• _YOUR INSTRUCTIONS_: Every line between the top of the data below and the line with "(** An equation", both ends included, must be retyped exactly.

━━━━

(* ===== verification/BvRewriterEq.v ===== *)
(** bv_rewriter, fifth part: equality, bits, if-then-else and the overflow
    predicates of multiplication. *)
From S2P Require Import Prelude Text Ast AstSem BoolRewriter BvPlugin PolyRewriter BvRewriterLeq BvRewriterTerms.

Section Rewriter.
Context (p : bv_params).

(** ** Bits *)

(** A bit of a vector as a formula. *)
Definition rw_bit2bool (n : expr) (idx : nat) : br_status :=
  if is_mkbv n then BR_DONE (get_arg n idx)
  else match is_numeral n with
  | None => BR_FAILED
  | Some (v, sz) =>
      if Nat.leb sz idx then BR_FAILED
      else BR_DONE (mk_bool_val ((v / 2 ^ Z.of_nat idx) mod 2 =? 1))
  end.

(** A list of Booleans, the lowest bit first, as a number. *)
Fixpoint bools_val (args : list expr) : Z :=
  match args with
  | [] => 0
  | arg :: args => bools_val args * 2 + (if is_true arg then 1 else 0)
  end.

Definition mk_mkbv (args : list expr) : br_status :=
  if m_mkbv2num p then
    if forallb (fun arg => is_true arg || is_false arg) args
    then BR_DONE (mk_numeral (bools_val args) (length args))
    else BR_FAILED
  else BR_FAILED.

(** An equation between vectors of one bit; [rhs] is a numeral of value [v]. *)
Definition bit_eq_ops (lhs rhs : expr) (v : Z) : br_status :=
  let is_one := v =? 1 in
  let bit1 := if is_one then rhs else mk_numeral 1 1 in
  let eqs := map (fun arg => m_mk_eq arg bit1) (get_args lhs) in
  if is_bv_not lhs then BR_REWRITE1 (m_mk_eq (get_arg lhs 0) (mk_numeral (1 - v) 1))
  else if is_bv_or lhs then
    if is_one then BR_REWRITE2 (m_mk_or eqs) else BR_REWRITE3 (m_mk_not (m_mk_or eqs))
  else if is_bv_xor lhs then
    if is_one then BR_REWRITE2 (m_mk_xor eqs) else BR_REWRITE3 (m_mk_not (m_mk_xor eqs))
  else BR_FAILED.

Definition bit_eq (lhs rhs : expr) : br_status :=
  if negb (Nat.eqb (get_bv_size lhs) 1) then BR_FAILED
  else
    let '(lhs, rhs) := if is_num lhs then (rhs, lhs) else (lhs, rhs) in
    match is_numeral rhs with
    | None => BR_FAILED
    | Some (v, _) =>
        if is_num lhs then BR_DONE (mk_bool_val (bool_decide (lhs = rhs)))
        else if is_ite lhs then
          BR_REWRITE2 (m_mk_ite (get_arg lhs 0) (m_mk_eq (get_arg lhs 1) rhs) (m_mk_eq (get_arg lhs 2) rhs))
        else bit_eq_ops lhs rhs v
    end.

(** ** Equality *)

Definition mk_blast_eq_value (lhs rhs : expr) : br_status :=
  if Nat.eqb (get_bv_size lhs) 1 then BR_FAILED
  else
    let '(lhs, rhs) := if is_num lhs then (rhs, lhs) else (lhs, rhs) in
    match is_numeral rhs with
    | None => BR_FAILED
    | Some (v, sz) =>
        if negb (is_bv_or lhs) && negb (is_bv_xor lhs) && negb (is_bv_not lhs) then BR_FAILED
        else BR_REWRITE3 (m_mk_and
          (map (fun i => m_mk_eq (mk_bv_extract i i lhs) (mk_numeral (v / 2 ^ Z.of_nat i mod 2) 1)) (seq 0 sz)))
    end.

(** The pieces of two concatenations, from the last argument of both on, that
    cover the same bits; [low1] and [low2]: the bits of the heads already
    covered. Every step finishes an argument. *)
Fixpoint concat_eqs (fuel low1 low2 : nat) (args1 args2 : list expr) : list expr :=
  match fuel, args1, args2 with
  | Datatypes.S fuel, arg1 :: rest1, arg2 :: rest2 =>
      let sz1 := get_bv_size arg1 in
      let sz2 := get_bv_size arg2 in
      let rsz1 := (sz1 - low1)%nat in
      let rsz2 := (sz2 - low2)%nat in
      if Nat.eqb rsz1 rsz2 then
        m_mk_eq (mk_bv_extract (sz1 - 1) low1 arg1) (mk_bv_extract (sz2 - 1) low2 arg2)
          :: concat_eqs fuel 0 0 rest1 rest2
      else if Nat.ltb rsz1 rsz2 then
        m_mk_eq (mk_bv_extract (sz1 - 1) low1 arg1) (mk_bv_extract (rsz1 + low2 - 1) low2 arg2)
          :: concat_eqs fuel 0 (low2 + rsz1) rest1 args2
      else
        m_mk_eq (mk_bv_extract (rsz2 + low1 - 1) low1 arg1) (mk_bv_extract (sz2 - 1) low2 arg2)
          :: concat_eqs fuel (low1 + rsz2) 0 args1 rest2
  | _, _, _ => []
  end.

Definition concat_args (e : expr) : list expr := if is_concat e then get_args e else [e].
Definition mk_eq_concat (lhs rhs : expr) : br_status :=
  let args1 := rev (concat_args lhs) in
  let args2 := rev (concat_args rhs) in
  BR_REWRITE3 (m_mk_and (concat_eqs (length args1 + length args2) 0 0 args1 args2)).

Definition is_concat_split_target (t : expr) : bool :=
  m_split_concat_eq p || is_concat t || is_num t || is_bv_or t.
Definition is_concat_target (lhs rhs : expr) : bool :=
  (is_concat lhs && is_concat_split_target rhs) || (is_concat rhs && is_concat_split_target lhs).

(** [bv_rewriter_core::is_minus_one]. *)
Definition is_minus_one (e : expr) : bool := is_allone e.
Definition is_minus_one_times_t (arg : expr) : bool :=
  match match_binary OP_BMUL arg with Some (t1, _) => is_minus_one t1 | None => false end.

Definition mk_bv_sub (a b : expr) : expr := bv_app OP_BSUB [] [a; b].
Definition mk_bv_mul (a b : expr) : expr := bv_app OP_BMUL [] [a; b].

Definition mk_t1_add_t2_eq_c (t1 t2 c : expr) : expr :=
  if is_minus_one_times_t t1 then m_mk_eq t2 (mk_bv_sub c t1) else m_mk_eq t1 (mk_bv_sub c t2).

Definition isolate_term (lhs rhs : expr) : option expr :=
  let '(lhs, rhs) := if negb (is_num lhs) || negb (is_bv_add rhs) then (rhs, lhs) else (lhs, rhs) in
  if negb (is_num lhs) || negb (is_bv_add rhs) then None
  else match get_args rhs with
  | t1 :: rest =>
      let t2 := match rest with [t2] => t2 | _ => bv_app OP_BADD [] rest end in
      Some (mk_t1_add_t2_eq_c t1 t2 lhs)
  | [] => None
  end.

(** A product with a numeral first: the numeral, the other factor. *)
Definition match_coeff (e : expr) : option (Z * nat * expr) :=
  '(c, x) ← match_binary OP_BMUL e; '(c_val, sz) ← is_numeral c; Some (c_val, sz, x).

Definition is_add_mul_const (e : expr) : bool :=
  is_bv_add e
  && forallb (fun arg => is_num arg || match match_coeff arg with Some _ => true | None => false end)
       (get_args e).

(** c * x = rhs, for [c] with an inverse. *)
Definition mul_eq_inverse (c_inv_val : Z) (sz : nat) (x rhs : expr) : br_status :=
  match is_numeral rhs with
  | Some (rhs_val, sz) => BR_REWRITE1 (m_mk_eq x (mk_numeral (c_inv_val * rhs_val) sz))
  | None =>
      match match_coeff rhs with
      | Some (c2_val, sz, x2) =>
          let new_c2 := norm (c_inv_val * c2_val) sz false in
          if new_c2 =? 1 then BR_REWRITE1 (m_mk_eq x x2)
          else BR_REWRITE1 (m_mk_eq x (mk_bv_mul (mk_numeral (c_inv_val * c2_val) sz) x2))
      | None =>
          if is_add_mul_const rhs
          then BR_REWRITE2 (m_mk_eq x (mk_bv_mul (mk_numeral c_inv_val sz) rhs))
          else BR_FAILED
      end
  end.

(** The inverse of the first coefficient of a sum that has one. *)
Fixpoint first_inverse (args : list expr) : option (Z * nat) :=
  match args with
  | [] => None
  | arg :: rest =>
      let inverse :=
        '(c2_val, sz, _) ← match_coeff arg; c2_inv_val ← mult_inverse c2_val sz; Some (c2_inv_val, sz) in
      match inverse with Some r => Some r | None => first_inverse rest end
  end.

Definition mk_mul_eq (lhs rhs : expr) : br_status :=
  let product :=
    '(c_val, sz, x) ← match_coeff lhs; c_inv_val ← mult_inverse c_val sz; Some (c_inv_val, sz, x) in
  br_else
    match product with
    | Some (c_inv_val, sz, x) => mul_eq_inverse c_inv_val sz x rhs
    | None => BR_FAILED
    end
    match is_numeral lhs with
    | Some (c_val, sz) =>
        if is_add_mul_const rhs then
          match first_inverse (get_args rhs) with
          | Some (c2_inv_val, sz) =>
              BR_REWRITE3 (m_mk_eq (mk_numeral (c2_inv_val * c_val) sz)
                             (mk_bv_mul (mk_numeral c2_inv_val sz) rhs))
          | None => BR_FAILED
          end
        else BR_FAILED
    | None => BR_FAILED
    end.

Definition is_urem_any (e : expr) : option (expr * expr) :=
  match match_binary OP_BUREM e with Some r => Some r | None => match_binary OP_BUREM_I e end.

(** A remainder by a numeral equal to a numeral. *)
Definition urem_eq (lhs rhs : expr) : br_status :=
  let parts :=
    '(dividend, divisor) ← is_urem_any lhs;
    '(rhs_val, _) ← is_numeral rhs;
    '(divisor_val, divisor_sz) ← is_numeral divisor;
    Some (dividend, rhs_val, divisor_val, divisor_sz) in
  match parts with
  | Some (dividend, rhs_val, divisor_val, divisor_sz) =>
      if negb (divisor_val =? 0) && (divisor_val <=? rhs_val) then BR_DONE m_false
      else if 2 ^ Z.of_nat divisor_sz <=? divisor_val + rhs_val then BR_REWRITE2 (m_mk_eq dividend rhs)
      else BR_FAILED
  | None => BR_FAILED
  end.

(** Sums and products on either side. *)
Definition arith_eq (lhs rhs : expr) : br_status :=
  if is_bv_add lhs || is_bv_mul lhs || is_bv_add rhs || is_bv_mul rhs then
    let st := cancel_monomials (get_bv_size lhs) lhs rhs in
    let '(lhs, rhs) := default (lhs, rhs) st in
    let cancelled := match st with Some _ => true | None => false end in
    if cancelled && is_num lhs && is_num rhs then BR_DONE (mk_bool_val (bool_decide (lhs = rhs)))
    else match isolate_term lhs rhs with
    | Some result => BR_REWRITE2 result
    | None =>
        if is_concat_target lhs rhs then mk_eq_concat lhs rhs
        else if cancelled then BR_DONE (m_mk_eq lhs rhs)
        else BR_FAILED
    end
  else BR_FAILED.

Definition rw_eq (lhs rhs : expr) : br_status :=
  if bool_decide (lhs = rhs) then BR_DONE m_true
  else if is_num lhs && is_num rhs then BR_DONE m_false
  else
    let swapped := is_num lhs in
    let '(lhs, rhs) := if swapped then (rhs, lhs) else (lhs, rhs) in
    br_else (if m_bit2bool p then bit_eq lhs rhs else BR_FAILED)
      (br_else (mk_mul_eq lhs rhs)
        (br_else (mk_mul_eq rhs lhs)
          (br_else (if m_blast_eq_value p then mk_blast_eq_value lhs rhs else BR_FAILED)
            (br_else (urem_eq lhs rhs)
              (br_else (arith_eq lhs rhs)
                (if is_concat_target lhs rhs then mk_eq_concat lhs rhs
                 else if swapped then BR_DONE (m_mk_eq lhs rhs)
                 else BR_FAILED)))))).

(** ** If-then-else *)

(** The choice between [t] and [e] on lhs = rhs, when all are vectors. *)
Definition ite2id (lhs rhs t e : expr) : br_status :=
  let '(lhs, rhs) := if is_num lhs then (rhs, lhs) else (lhs, rhs) in
  if (are_equal lhs t && are_equal rhs e) || (are_equal lhs e && are_equal rhs t) then BR_REWRITE1 e
  else if Nat.eqb (get_bv_size rhs) 1 then
    match is_numeral rhs, is_numeral t, is_numeral e with
    | Some (rhs_n, _), Some (t_n, t_sz), Some (e_n, _) =>
        if Nat.eqb t_sz 1 then BR_REWRITE1 (if are_equal rhs t then lhs else mk_bv_not lhs)
        else if (rhs_n =? 1) && (t_n =? 1) && (e_n =? 0) then mk_zero_extend (t_sz - 1) lhs
        else if (rhs_n =? 0) && (t_n =? 1) && (e_n =? 0) then mk_zero_extend (t_sz - 1) (mk_bv_not lhs)
        else if (rhs_n =? 0) && (t_n =? 0) && (e_n =? 1) then mk_zero_extend (t_sz - 1) lhs
        else if (rhs_n =? 1) && (t_n =? 0) && (e_n =? 1) then mk_zero_extend (t_sz - 1) (mk_bv_not lhs)
        else BR_FAILED
    | _, _, _ => BR_FAILED
    end
  else BR_FAILED.

Definition rw_ite (c t e : expr) : br_status :=
  if are_equal t e then BR_REWRITE1 e
  else if is_not c then BR_REWRITE1 (m_mk_ite (get_arg c 0) e t)
  else if m_ite2id p && is_eq c && is_bv t && is_bv e && is_bv (get_arg c 1)
  then ite2id (get_arg c 0) (get_arg c 1) t e
  else BR_FAILED.

(** ** Overflow of multiplication *)

(** A factor 0 or 1, then two numerals, which [fits] decides. *)
Definition mul_no_overflow (fits : Z -> Z -> nat -> bool) (a0 a1 : expr) : br_status :=
  let trivial := numeral_is (fun v _ => (v =? 0) || (v =? 1)) in
  if trivial a0 then BR_DONE m_true
  else if trivial a1 then BR_DONE m_true
  else match is_numeral a0, is_numeral a1 with
  | Some (a0_val, _), Some (a1_val, bv_sz) => BR_DONE (mk_bool_val (fits a0_val a1_val bv_sz))
  | _, _ => BR_FAILED
  end.

Definition mk_bvsmul_no_overflow : expr -> expr -> br_status :=
  mul_no_overflow (fun a0_val a1_val bv_sz => a0_val * a1_val <? 2 ^ (Z.of_nat bv_sz - 1)).
Definition mk_bvumul_no_overflow : expr -> expr -> br_status :=
  mul_no_overflow (fun a0_val a1_val bv_sz => a0_val * a1_val <? 2 ^ Z.of_nat bv_sz).
Definition mk_bvsmul_no_underflow : expr -> expr -> br_status :=
  mul_no_overflow (fun a0_val a1_val bv_sz =>
    let ul := 2 ^ Z.of_nat bv_sz in
    let lim := 2 ^ (Z.of_nat bv_sz - 1) in
    let a0_val := if lim <=? a0_val then a0_val - ul else a0_val in
    let a1_val := if lim <=? a1_val then a1_val - ul else a1_val in
    - lim <=? a0_val * a1_val).
End Rewriter.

━━━━

• _RESULT FOR THIS EXERCISE_:
(* ===== verification/BvRewriterEq.v ===== *)
(** bv_rewriter, fifth part: equality, bits, if-then-else and the overflow
    predicates of multiplication. *)
From S2P Require Import Prelude Text Ast AstSem BoolRewriter BvPlugin PolyRewriter BvRewriterLeq BvRewriterTerms.

Section Rewriter.
Context (p : bv_params).

(** ** Bits *)

(** A bit of a vector as a formula. *)
Definition rw_bit2bool (n : expr) (idx : nat) : br_status :=
  if is_mkbv n then BR_DONE (get_arg n idx)
  else match is_numeral n with
  | None => BR_FAILED
  | Some (v, sz) =>
      if Nat.leb sz idx then BR_FAILED
      else BR_DONE (mk_bool_val ((v / 2 ^ Z.of_nat idx) mod 2 =? 1))
  end.

(** A list of Booleans, the lowest bit first, as a number. *)
Fixpoint bools_val (args : list expr) : Z :=
  match args with
  | [] => 0
  | arg :: args => bools_val args * 2 + (if is_true arg then 1 else 0)
  end.

Definition mk_mkbv (args : list expr) : br_status :=
  if m_mkbv2num p then
    if forallb (fun arg => is_true arg || is_false arg) args
    then BR_DONE (mk_numeral (bools_val args) (length args))
    else BR_FAILED
  else BR_FAILED.

(** An equation between vectors of one bit; [rhs] is a numeral of value [v]. *)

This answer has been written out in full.